Share Ownership by the Directors, Officers and Nominees

     The following table sets forth, as of March 26, 1999, and from information
received from the respective individuals, the amount and percentage of the
common stock beneficially owned by each director, each nominee and all officers,
directors, and nominees of CVB as a group. The percentage of outstanding stock
is less than 1%, unless otherwise indicated.


                                       20

<PAGE>

                                                  Amount and
                                                  Nature of
  Name of Individual or                           Beneficial      
  Identity of Group                               Ownership       Percentage of
                                                    (1)(2)            Class
                                                  ---------       -------------
  D. Reed Anderson, Esq.                               1,889(3)            --
  M. Carol Druck                                       2,870(4)            --
  MacGregor S. Jones                                  12,245(5)            --
  Barry A. Keller                                     41,977(6)           1.82%
  Rodney L. Krebs                                      7,828(7)            --
  Larry J. Miller                                      9,271(8)            --
  Dallas L. Smith                                      4,420               --
  George A. Trout, D.D.S.                             51,042(9)           2.21%
  Donald H. Warner                                       928(10)           --
  Harry R. Swift, Esq.                                   -0-               --
  Jann Allen Weaver, CPA                                 275(11)           --
  All Officers and Directors as a Group
  (9 Directors, 2 Officers, 11 persons in total)    132,745(12)           5.76%
  ------------

  (1)    The securities "beneficially owned" by an individual are determined in
         accordance with the definitions of "beneficial ownership" set forth in
         the General Rules and Regulations of the Securities and Exchange
         Commission and may include securities owned by or for the individual's
         spouse and minor children and any other relative who has the same home,
         as well as securities that the individual has or shares voting or
         investment power, or has the right to acquire beneficial ownership
         within 60 days after March 26, 1999. Beneficial ownership may be
         disclaimed as to certain of the securities. All numbers here have been
         rounded to the nearest whole number.

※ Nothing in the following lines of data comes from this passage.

(* ===== verification/Threads.v ===== *)
(** Concurrent calls on shared state.

    A method is a program of atomic actions (its critical sections, its reads of
    the clock, its calls of callbacks); between two actions of a call other calls
    may run.  An action gets an environment: what it reads from outside the shared
    state.  [exec] runs a call alone, [step] lets any thread of a pool take one
    action. *)

From S2P Require Import Prelude.

Section threads.
Context {S E : Type}.

(** [Act f k] changes the state with [f] and goes on with [k], both looking at the
    state before the action. *)
Inductive prog (A : Type) : Type :=
| Ret (a : A)
| Act (f : E → S → S) (k : E → S → prog A).

Arguments Ret {A} a.
Arguments Act {A} f k.

Fixpoint pbind {A B} (m : prog A) (k : A → prog B) : prog B :=
  match m with
  | Ret a => k a
  | Act f k' => Act f (λ e s, pbind (k' e s) k)
  end.

(** An action on its own, with a result. *)
Definition atomic {B} (f : E → S → S * B) : prog B :=
  Act (λ e s, (f e s).1) (λ e s, Ret (f e s).2).

(** ** Alone *)

(** Every action takes the next environment; [None] when there are too few. *)
Fixpoint exec {A} (m : prog A) (es : list E) (s : S) : option (S * A) :=
  match m with
  | Ret a => Some (s, a)
  | Act f k =>
      match es with
      | [] => None
      | e :: es' => exec (k e s) es' (f e s)
      end
  end.

(** The call run alone can go from one state to another and return a value. *)
Inductive runs {A} : prog A → S → S → A → Prop :=
| runs_ret a s : runs (Ret a) s s a
| runs_act f k e s s' a : runs (k e s) (f e s) s' a → runs (Act f k) s s' a.

Lemma exec_runs {A} (m : prog A) es s s' a : exec m es s = Some (s', a) → runs m s s' a.
Proof.
  revert es s. induction m as [a0|f k IH]; intros es s; simpl.
  - intros [= <- <-]. constructor.
  - destruct es as [|e es]; [done|]. intros He. eapply (runs_act _ _ e). by eapply IH.
Qed.

Lemma runs_Ret {A} (a b : A) s s' : runs (Ret a) s s' b ↔ s' = s ∧ b = a.
Proof. split; [by inversion 1|]. intros [-> ->]. constructor. Qed.

Lemma runs_Act {A} f (k : E → S → prog A) s s' a :
  runs (Act f k) s s' a ↔ ∃ e, runs (k e s) (f e s) s' a.
Proof. split; [inversion 1; eauto|]. intros [e He]. by econstructor. Qed.

Lemma runs_bind {A B} (m : prog A) (k : A → prog B) s s' b :
  runs (pbind m k) s s' b ↔ ∃ s1 a, runs m s s1 a ∧ runs (k a) s1 s' b.
Proof.
  split.
  - revert s. induction m as [a0|f k' IH]; intros s; simpl; intros Hr.
    + eexists _, _. split; [constructor|done].
    + apply runs_Act in Hr as [e Hk]. apply IH in Hk as (s2 & a & H1 & H2).
      exists s2, a. split; [by econstructor|done].
  - intros (s1 & a & H1 & H2). revert H2. induction H1; intros Hk; simpl; [done|].
    econstructor. eauto.
Qed.

Lemma runs_atomic {B} (f : E → S → S * B) s s' b : runs (atomic f) s s' b ↔ ∃ e, f e s = (s', b).
Proof.
  unfold atomic. rewrite runs_Act. split; intros [e He]; exists e.
  - apply runs_Ret in He as [-> ->]. by destruct (f e s).
  - rewrite He. constructor.
Qed.

(** ** Together *)

(** A thread of the pool takes its next action, or a new call starts. *)
Inductive step {A} (calls : prog A → Prop) : list (prog A) * S → list (prog A) * S → Prop :=
| step_act ts i f k e s :
    ts !! i = Some (Act f k) → step calls (ts, s) (<[i := k e s]> ts, f e s)
| step_call ts m s : calls m → step calls (ts, s) (ts ++ [m], s).

Definition interleave {A} (calls : prog A → Prop) : list (prog A) * S → list (prog A) * S → Prop :=
  rtc (step calls).

(** A schedule: which thread of the pool acts, in which environment. *)
Fixpoint play {A} (schedule : list (nat * E)) (c : list (prog A) * S) : option (list (prog A) * S) :=
  match schedule with
  | [] => Some c
  | (i, e) :: rest =>
      match c.1 !! i with
      | Some (Act f k) => play rest (<[i := k e c.2]> c.1, f e c.2)
      | _ => None
      end
  end.

Lemma play_interleave {A} (calls : prog A → Prop) schedule c c' :
  play schedule c = Some c' → interleave calls c c'.
Proof.
  revert c. induction schedule as [|[i e] rest IH]; intros [ts s]; simpl.
  { intros [= <-]. constructor. }
  destruct (ts !! i) as [[a|f k]|] eqn:Hi; [done| |done]. intros Hp.
  eapply rtc_l; [by apply (step_act _ _ _ _ _ e s Hi)|by apply IH].
Qed.

Lemma interleave_calls {A} (calls : prog A → Prop) ms ts s :
  Forall calls ms → interleave calls (ts, s) (ts ++ ms, s).
Proof.
  revert ts. induction ms as [|m ms IH]; intros ts Hms.
  { rewrite app_nil_r. constructor. }
  apply Forall_cons in Hms as [Hm Hms]. eapply rtc_l; [by apply step_call|].
  replace (ts ++ m :: ms) with ((ts ++ [m]) ++ ms) by (by rewrite <- app_assoc). by apply IH.
Qed.

(** Every action the program can take preserves the invariant. *)
Inductive keeps {A} (I : S → Prop) : prog A → Prop :=
| keeps_ret a : keeps I (Ret a)
| keeps_act f k :
    (∀ e s, I s → I (f e s)) → (∀ e s, I s → keeps I (k e s)) → keeps I (Act f k).

Lemma keeps_bind {A B} I (m : prog A) (k : A → prog B) :
  keeps I m → (∀ a, keeps I (k a)) → keeps I (pbind m k).
Proof. intros Hm Hk. induction Hm; simpl; [done|]. constructor; auto. Qed.

Lemma keeps_atomic {B} I (f : E → S → S * B) : (∀ e s, I s → I (f e s).1) → keeps I (atomic f).
Proof. intros Hf. constructor; [done|]. intros e s _. constructor. Qed.

Lemma keeps_runs {A} I (m : prog A) s s' a : keeps I m → runs m s s' a → I s → I s'.
Proof.
  intros Hm Hr. induction Hr as [|f k e s s' a Hr IH]; [done|].
  inversion Hm as [|? ? Hf Hk]; simplify_eq. intros Hs. apply IH; [by apply Hk|by apply Hf].
Qed.

(** An invariant every call keeps holds in every interleaving. *)
Lemma interleave_inv {A} (calls : prog A → Prop) I ts s ts' s' :
  (∀ m, calls m → keeps I m) → interleave calls (ts, s) (ts', s') →
  Forall (keeps I) ts → I s → I s'.
Proof.
  intros Hcalls Hsteps. remember (ts, s) as c eqn:Ec. remember (ts', s') as c' eqn:Ec'.
  revert ts s Ec. induction Hsteps as [c|c c1 c2 Hstep _ IH]; intros ts s ->.
  { by simplify_eq. }
  inversion Hstep as [ts0 i f k e s0 Hi|ts0 m s0 Hm]; simplify_eq; intros Hts Hs.
  - pose proof (Forall_lookup_1 _ _ _ _ Hts Hi) as Hk.
    inversion Hk as [|? ? Hf Hk']; simplify_eq.
    eapply IH; [done|done| |by apply Hf]. apply Forall_insert; [done|by apply Hk'].
  - eapply IH; [done|done| |done]. apply Forall_app_2; [done|]. constructor; auto.
Qed.

End threads.

Arguments prog : clear implicits.
Arguments Ret {S E A} a.
Arguments Act {S E A} f k.

Declare Scope prog_scope.
Delimit Scope prog_scope with prog.
Notation "x <- m ;; k" := (pbind m (fun x => k))
  (at level 100, m at next level, k at level 200, right associativity) : prog_scope.
Notation "m ;; k" := (pbind m (fun _ => k))
  (at level 100, k at level 200, right associativity) : prog_scope.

  (2)    Information furnished by the Directors and CVB.

  (3)    Includes 1,158 shares held in the 401(k) plan of D. Reed Anderson.

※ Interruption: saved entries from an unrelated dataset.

(** The record the methods return is the location of the deployment. *)
Definition Deploy (req : DeployRequest) : P (option loc * option string) :=
  if bool_decide (ReqProjectID req = "") then Ret (None, Some "project_id is required")
  else if bool_decide (ReqAgentID req = "") then Ret (None, Some "agent_id is required")
  else if bool_decide (ReqRepository req = "") then Ret (None, Some "repository is required")
  else
    r <- store (λ e,
           mkDeployment (xid e) (ReqProjectID req) (ReqTargetID req) (ReqAgentID req) StatusPending 0 "" 0
             (ReqRepository req) (ReqBranch req) (ReqCommit req) (now e) None None
             (ReqTriggeredBy req) (ReqTriggerSource req) None []) ;;
    (let '(id, l) := r in
     notifyStatusChange id StatusPending ;;
     (let cmd := mkDeployCommand id (ReqProjectID req) (ReqTargetID req) (ReqRepository req)
                   (ReqBranch req) (ReqCommit req) (ReqPath req) (ReqSettings req) (ReqEnvVars req)
                   (ReqEnvFileContent req) (ReqPreDeployHooks req) (ReqPostDeployHooks req)
                   (ReqReloadServices req) in
      if sendCommand cfg then
        updateStatus id StatusQueued ;;
        a <- atomic (λ e s, ({| s with events := events s ++ [SendCommand (ReqAgentID req) cmd (answer e)] |},
                             answer e)) ;;
        match a with
        | Some err =>
            updateStatusWithError id StatusFailed err ;;
            Ret (Some l, Some ("sending deploy command: " +:+ err))
        | None => Ret (Some l, None)
        end
      else Ret (Some l, None))).

Definition Rollback (req : RollbackRequest) : P (option loc * option string) :=
  if bool_decide (RbProjectID req = "") then Ret (None, Some "project_id is required")
  else if bool_decide (RbAgentID req = "") then Ret (None, Some "agent_id is required")
  else
    r <- store (λ e,
           mkDeployment (xid e) (RbProjectID req) (RbTargetID req) (RbAgentID req) StatusRollingBack 0 "" 0
             "" "" "" (now e) None None (RbTriggeredBy req) "rollback" None []) ;;
    (let '(id, l) := r in notifyStatusChange id StatusRollingBack ;; Ret (Some l, None)).

(** The status is looked at and changed in two stretches. *)
Definition Cancel (id reason : string) : P (option string) :=
  p <- lookup_deployment id ;;
  match p with
  | None => Ret (Some ("deployment " +:+ id +:+ " not found"))
  | Some l =>
      d <- read l ;;
      if match d with Some d => finished (Status d) | None => false end
      then Ret (Some ("deployment " +:+ id +:+ " is already finished"))
      else updateStatusWithError id StatusCancelled ("cancelled: " +:+ reason) ;; Ret None
  end.

Definition GetDeployment (id : string) : P (option loc) := lookup_deployment id.

Definition ListDeployments `{MapRange} : P (list loc) := atomic (λ _ s, (s, range_values (deployments s))).

(** [d.ProjectID] is read without the lock of the deployment; it never changes. *)
Definition ListProjectDeployments `{MapRange} (projectID : string) : P (list loc) :=
  atomic (λ _ s,
    (s, filter (λ l, (ProjectID <$> heap s !! l) = Some projectID) (range_values (deployments s)))).

Definition UpdateDeploymentStatus (id : string) (status : DeploymentStatus) (progress : Z)
    (currentStep : string) : P unit :=
  with_deployment id (λ l,
    update l (λ e d,
      {| d with Status := status; Progress := progress; CurrentStep := currentStep;
         StartedAt := if bool_decide (status = StatusDeploying) && bool_decide (StartedAt d = None)
                      then Some (now e) else StartedAt d;
         CompletedAt := if finished status then Some (now e) else CompletedAt d |}) ;;
    notifyStatusChange id status).

Definition AddDeploymentLog (id : string) (entry : LogEntry) : P unit :=
  with_deployment id (λ l,
    update l (λ _ d, {| d with Logs := Logs d ++ [entry] |}) ;;
    if onLog cfg then emit (OnLog id entry) else Ret tt).

Definition SetReleaseNumber (id : string) (n : Z) : P unit :=
  with_deployment id (λ l, update l (λ _ d, {| d with ReleaseNumber := n |})).

Definition SetError (id err : string) : P unit := updateStatusWithError id StatusFailed err.

(** The loop of [CleanupOldDeployments] over the map as it was when the read lock
    was taken, reading each deployment under its own lock. *)
Fixpoint collect_old (cutoff : time) (l : list (string * loc)) : P (list string) :=
  match l with
  | [] => Ret []
  | (id, p) :: l' =>
      d <- read p ;;
      rest <- collect_old cutoff l' ;;
      Ret (match d with
           | Some d =>
               if finished (Status d)
                  && match CompletedAt d with Some c => Before c cutoff | None => false end
               then id :: rest else rest
           | None => rest
           end)
  end.

Definition CleanupOldDeployments `{MapRange} (maxAge : Z) : P Z :=
  cutoff <- atomic (λ e s, (s, now e - maxAge)) ;;
  l <- atomic (λ _ s, (s, range (deployments s))) ;;
  toRemove <- collect_old cutoff l ;;
  if bool_decide (toRemove = []) then Ret 0
  else
    atomic (λ _ s, ({| s with deployments := foldl (λ m id, delete id m) (deployments s) toRemove |}, tt)) ;;
    Ret (len toRemove).

End orchestrator.

(** * Every interleaving *)

Inductive call :=
| CDeploy (req : DeployRequest)
| CRollback (req : RollbackRequest)
| CCancel (id reason : string)
| CUpdateDeploymentStatus (id : string) (status : DeploymentStatus) (progress : Z) (currentStep : string)
| CAddDeploymentLog (id : string) (entry : LogEntry)
| CSetReleaseNumber (id : string) (n : Z)
| CSetError (id err : string)
| CCleanupOldDeployments (maxAge : Z)
| CListDeployments
| CListProjectDeployments (projectID : string).

Definition void {A} (m : P A) : P unit := m ;; Ret tt.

  (4)    Includes 1,897 shares held jointly with her spouse, Philip L. Druck,
         and 400 shares held in trust for grandchildren.

  (5)    Includes 4,666 shares held in the IRA of MacGregor S. Jones, 5,254
         shares held jointly with spouse, Kathleen C. Jones, and 1,735 shares
         held in the IRA of spouse, Kathleen C. Jones, individually.

  (6)    Includes 2,662 shares held in the IRA of Barry A. Keller, and 10,959
         shares held in the Harold Keller Family Trust under will, with trustee
         and remainder interest held by Mr. Keller.

                                       21

<PAGE>


  (7)    Includes 2,440 shares held in the IRA of Rodney L. Krebs.

  (8)    Includes 6,590 shares held jointly with spouse, Sally M. Miller, 204
         shares held jointly with R. Elizabeth Miller (mother), 536 shares held
         jointly with Michelle M. Miller (daughter), 536 shares held jointly
         with Timothy J. Miller (son), and 628 shares held in the IRA of Larry
         J. Miller.

  (9)    Includes 5,651 shares held in the Defined Benefit Pension Plan of
         George A. Trout, D.D.S., and 44,207 shares held jointly with spouse, 
         Lynn S. Trout.

  (10)   Includes 420 shares held in the IRA of Donald H. Warner.

  (11)   These shares are held jointly with his spouse, Grace Weaver.

  (12)   Includes 7,745 shares reported in Schedule 13-G of PBT Co. (1,695
         shares are held for the benefit of MacGregor S. Jones, and 6,050 shares
         are held for the benefit of Rodney L. Krebs.)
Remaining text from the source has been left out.